**Exercise aim**.
A verbatim reproduction of the lines below, from the line containing "rewrite Hval, (float_mul_comm" through the line containing "subst T. congruence.", both ends included, is the whole required output.

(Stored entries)
══════════

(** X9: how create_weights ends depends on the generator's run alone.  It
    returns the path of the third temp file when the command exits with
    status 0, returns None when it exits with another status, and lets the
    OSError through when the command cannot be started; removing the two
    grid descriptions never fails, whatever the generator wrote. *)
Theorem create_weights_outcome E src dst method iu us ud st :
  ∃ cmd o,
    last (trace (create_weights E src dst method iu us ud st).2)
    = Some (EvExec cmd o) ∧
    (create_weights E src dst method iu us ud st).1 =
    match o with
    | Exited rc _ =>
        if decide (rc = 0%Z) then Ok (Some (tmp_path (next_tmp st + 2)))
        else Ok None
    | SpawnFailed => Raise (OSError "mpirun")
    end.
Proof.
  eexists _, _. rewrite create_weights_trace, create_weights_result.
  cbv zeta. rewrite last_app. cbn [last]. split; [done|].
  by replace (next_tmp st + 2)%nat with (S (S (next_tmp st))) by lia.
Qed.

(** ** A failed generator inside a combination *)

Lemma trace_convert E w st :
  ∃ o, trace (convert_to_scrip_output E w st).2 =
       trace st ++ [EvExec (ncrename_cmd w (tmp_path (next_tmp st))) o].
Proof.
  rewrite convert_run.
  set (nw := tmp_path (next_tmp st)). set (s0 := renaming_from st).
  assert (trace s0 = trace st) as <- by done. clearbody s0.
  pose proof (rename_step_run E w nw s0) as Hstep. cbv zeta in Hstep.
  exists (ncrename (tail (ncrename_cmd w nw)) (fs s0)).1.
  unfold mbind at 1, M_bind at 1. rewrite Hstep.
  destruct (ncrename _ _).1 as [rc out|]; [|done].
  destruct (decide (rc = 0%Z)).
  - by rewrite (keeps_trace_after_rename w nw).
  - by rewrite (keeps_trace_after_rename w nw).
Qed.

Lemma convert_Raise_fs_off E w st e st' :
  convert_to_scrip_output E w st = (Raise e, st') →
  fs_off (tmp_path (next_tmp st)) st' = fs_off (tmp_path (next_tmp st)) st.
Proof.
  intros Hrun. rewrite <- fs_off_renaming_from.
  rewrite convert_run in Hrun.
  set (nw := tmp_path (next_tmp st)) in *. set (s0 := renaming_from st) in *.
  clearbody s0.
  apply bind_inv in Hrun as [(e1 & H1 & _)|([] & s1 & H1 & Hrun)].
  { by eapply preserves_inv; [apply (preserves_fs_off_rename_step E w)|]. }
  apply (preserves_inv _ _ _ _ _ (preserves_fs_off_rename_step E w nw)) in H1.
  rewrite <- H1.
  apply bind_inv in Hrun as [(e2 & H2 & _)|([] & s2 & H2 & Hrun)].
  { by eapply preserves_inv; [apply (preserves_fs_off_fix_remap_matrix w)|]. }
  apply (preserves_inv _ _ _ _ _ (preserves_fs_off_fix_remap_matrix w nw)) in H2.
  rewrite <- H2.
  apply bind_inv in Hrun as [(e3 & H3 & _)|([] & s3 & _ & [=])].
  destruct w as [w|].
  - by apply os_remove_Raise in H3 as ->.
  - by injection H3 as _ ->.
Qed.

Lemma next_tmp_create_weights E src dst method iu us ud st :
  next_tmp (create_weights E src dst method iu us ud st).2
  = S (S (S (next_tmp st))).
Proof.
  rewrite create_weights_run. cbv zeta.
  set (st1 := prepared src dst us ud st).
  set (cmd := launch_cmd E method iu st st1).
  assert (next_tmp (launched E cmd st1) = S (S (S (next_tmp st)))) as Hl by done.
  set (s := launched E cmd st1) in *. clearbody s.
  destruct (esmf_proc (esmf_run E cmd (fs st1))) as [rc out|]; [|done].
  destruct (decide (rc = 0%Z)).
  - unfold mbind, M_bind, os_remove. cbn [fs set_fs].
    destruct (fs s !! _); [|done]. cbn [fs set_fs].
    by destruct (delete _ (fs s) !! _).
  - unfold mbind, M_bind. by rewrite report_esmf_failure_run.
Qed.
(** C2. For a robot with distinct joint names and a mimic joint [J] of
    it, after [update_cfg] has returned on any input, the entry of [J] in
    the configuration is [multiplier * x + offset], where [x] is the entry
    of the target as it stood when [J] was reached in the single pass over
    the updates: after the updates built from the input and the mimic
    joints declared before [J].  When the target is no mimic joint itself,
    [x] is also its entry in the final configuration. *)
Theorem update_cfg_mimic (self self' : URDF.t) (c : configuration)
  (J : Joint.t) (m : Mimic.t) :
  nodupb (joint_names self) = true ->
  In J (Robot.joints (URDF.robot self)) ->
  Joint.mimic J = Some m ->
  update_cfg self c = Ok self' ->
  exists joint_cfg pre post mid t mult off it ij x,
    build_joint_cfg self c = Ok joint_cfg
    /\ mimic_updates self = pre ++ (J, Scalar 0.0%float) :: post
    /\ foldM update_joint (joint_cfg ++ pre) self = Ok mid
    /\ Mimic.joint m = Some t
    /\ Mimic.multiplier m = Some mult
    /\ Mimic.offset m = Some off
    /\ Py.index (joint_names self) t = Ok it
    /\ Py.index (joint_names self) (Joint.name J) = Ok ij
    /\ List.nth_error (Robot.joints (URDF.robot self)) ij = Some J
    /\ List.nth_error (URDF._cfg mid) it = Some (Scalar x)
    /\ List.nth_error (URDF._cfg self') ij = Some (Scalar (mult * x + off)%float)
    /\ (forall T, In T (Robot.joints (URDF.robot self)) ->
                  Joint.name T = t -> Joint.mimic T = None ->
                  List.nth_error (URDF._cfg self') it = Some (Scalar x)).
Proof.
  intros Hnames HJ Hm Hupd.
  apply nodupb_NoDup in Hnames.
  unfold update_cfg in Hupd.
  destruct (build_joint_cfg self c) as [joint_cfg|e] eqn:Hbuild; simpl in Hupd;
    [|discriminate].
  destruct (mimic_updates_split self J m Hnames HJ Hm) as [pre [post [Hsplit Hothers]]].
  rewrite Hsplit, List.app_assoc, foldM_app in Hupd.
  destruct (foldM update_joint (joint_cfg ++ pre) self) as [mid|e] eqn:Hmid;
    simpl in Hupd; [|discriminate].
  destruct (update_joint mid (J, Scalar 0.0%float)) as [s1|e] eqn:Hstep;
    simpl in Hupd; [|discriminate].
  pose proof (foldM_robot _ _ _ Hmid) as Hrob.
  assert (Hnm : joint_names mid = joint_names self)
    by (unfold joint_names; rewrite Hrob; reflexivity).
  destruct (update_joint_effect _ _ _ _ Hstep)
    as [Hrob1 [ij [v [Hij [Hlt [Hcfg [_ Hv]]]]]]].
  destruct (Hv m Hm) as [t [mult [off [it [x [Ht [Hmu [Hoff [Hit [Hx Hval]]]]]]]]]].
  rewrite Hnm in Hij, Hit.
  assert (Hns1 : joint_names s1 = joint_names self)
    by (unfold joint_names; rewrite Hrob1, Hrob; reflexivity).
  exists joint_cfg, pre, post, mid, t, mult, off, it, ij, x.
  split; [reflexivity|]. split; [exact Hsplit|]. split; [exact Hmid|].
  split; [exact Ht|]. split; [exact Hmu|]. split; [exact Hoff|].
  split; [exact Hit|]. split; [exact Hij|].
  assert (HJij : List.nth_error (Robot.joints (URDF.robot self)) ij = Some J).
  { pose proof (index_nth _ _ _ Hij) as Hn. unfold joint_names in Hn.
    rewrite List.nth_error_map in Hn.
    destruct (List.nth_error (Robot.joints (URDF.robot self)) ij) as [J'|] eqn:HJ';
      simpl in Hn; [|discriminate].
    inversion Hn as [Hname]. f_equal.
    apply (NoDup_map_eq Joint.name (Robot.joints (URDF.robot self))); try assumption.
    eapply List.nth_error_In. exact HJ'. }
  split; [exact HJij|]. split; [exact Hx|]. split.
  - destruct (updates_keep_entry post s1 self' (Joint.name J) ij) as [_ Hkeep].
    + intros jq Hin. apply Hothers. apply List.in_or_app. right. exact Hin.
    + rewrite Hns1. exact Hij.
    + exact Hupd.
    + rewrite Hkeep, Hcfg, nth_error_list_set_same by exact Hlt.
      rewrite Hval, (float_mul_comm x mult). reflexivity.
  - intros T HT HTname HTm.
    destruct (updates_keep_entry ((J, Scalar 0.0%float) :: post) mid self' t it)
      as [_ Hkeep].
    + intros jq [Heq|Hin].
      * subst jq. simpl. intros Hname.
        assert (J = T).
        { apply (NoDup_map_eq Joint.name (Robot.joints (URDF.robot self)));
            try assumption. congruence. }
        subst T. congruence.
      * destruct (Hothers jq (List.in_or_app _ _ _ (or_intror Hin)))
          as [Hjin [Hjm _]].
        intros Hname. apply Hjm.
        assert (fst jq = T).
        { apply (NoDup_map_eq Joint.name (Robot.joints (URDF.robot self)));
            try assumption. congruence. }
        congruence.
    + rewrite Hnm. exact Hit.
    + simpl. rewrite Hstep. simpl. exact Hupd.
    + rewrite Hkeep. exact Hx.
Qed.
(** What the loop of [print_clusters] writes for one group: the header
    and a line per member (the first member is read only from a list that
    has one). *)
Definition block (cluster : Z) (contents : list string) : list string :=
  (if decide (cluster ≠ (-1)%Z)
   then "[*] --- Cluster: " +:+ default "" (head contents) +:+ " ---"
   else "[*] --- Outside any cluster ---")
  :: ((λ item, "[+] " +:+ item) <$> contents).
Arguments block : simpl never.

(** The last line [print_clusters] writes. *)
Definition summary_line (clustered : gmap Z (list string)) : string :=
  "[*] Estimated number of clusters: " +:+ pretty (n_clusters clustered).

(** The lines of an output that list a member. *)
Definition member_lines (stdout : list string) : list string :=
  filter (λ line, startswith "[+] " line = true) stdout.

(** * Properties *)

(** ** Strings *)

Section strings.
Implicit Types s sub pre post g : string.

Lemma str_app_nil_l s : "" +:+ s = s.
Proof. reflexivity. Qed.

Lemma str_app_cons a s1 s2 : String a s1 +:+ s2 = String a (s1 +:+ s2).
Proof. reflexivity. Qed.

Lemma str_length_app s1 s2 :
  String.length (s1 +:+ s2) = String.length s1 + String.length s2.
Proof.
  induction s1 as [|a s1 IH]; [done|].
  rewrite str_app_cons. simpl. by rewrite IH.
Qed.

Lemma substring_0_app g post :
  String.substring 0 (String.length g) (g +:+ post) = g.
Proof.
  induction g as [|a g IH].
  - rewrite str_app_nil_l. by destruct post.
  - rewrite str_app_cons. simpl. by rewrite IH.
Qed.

══════════

**Solution to the exercise**.
      rewrite Hval, (float_mul_comm x mult). reflexivity.
  - intros T HT HTname HTm.
    destruct (updates_keep_entry ((J, Scalar 0.0%float) :: post) mid self' t it)
      as [_ Hkeep].
    + intros jq [Heq|Hin].
      * subst jq. simpl. intros Hname.
        assert (J = T).
        { apply (NoDup_map_eq Joint.name (Robot.joints (URDF.robot self)));
            try assumption. congruence. }
        subst T. congruence.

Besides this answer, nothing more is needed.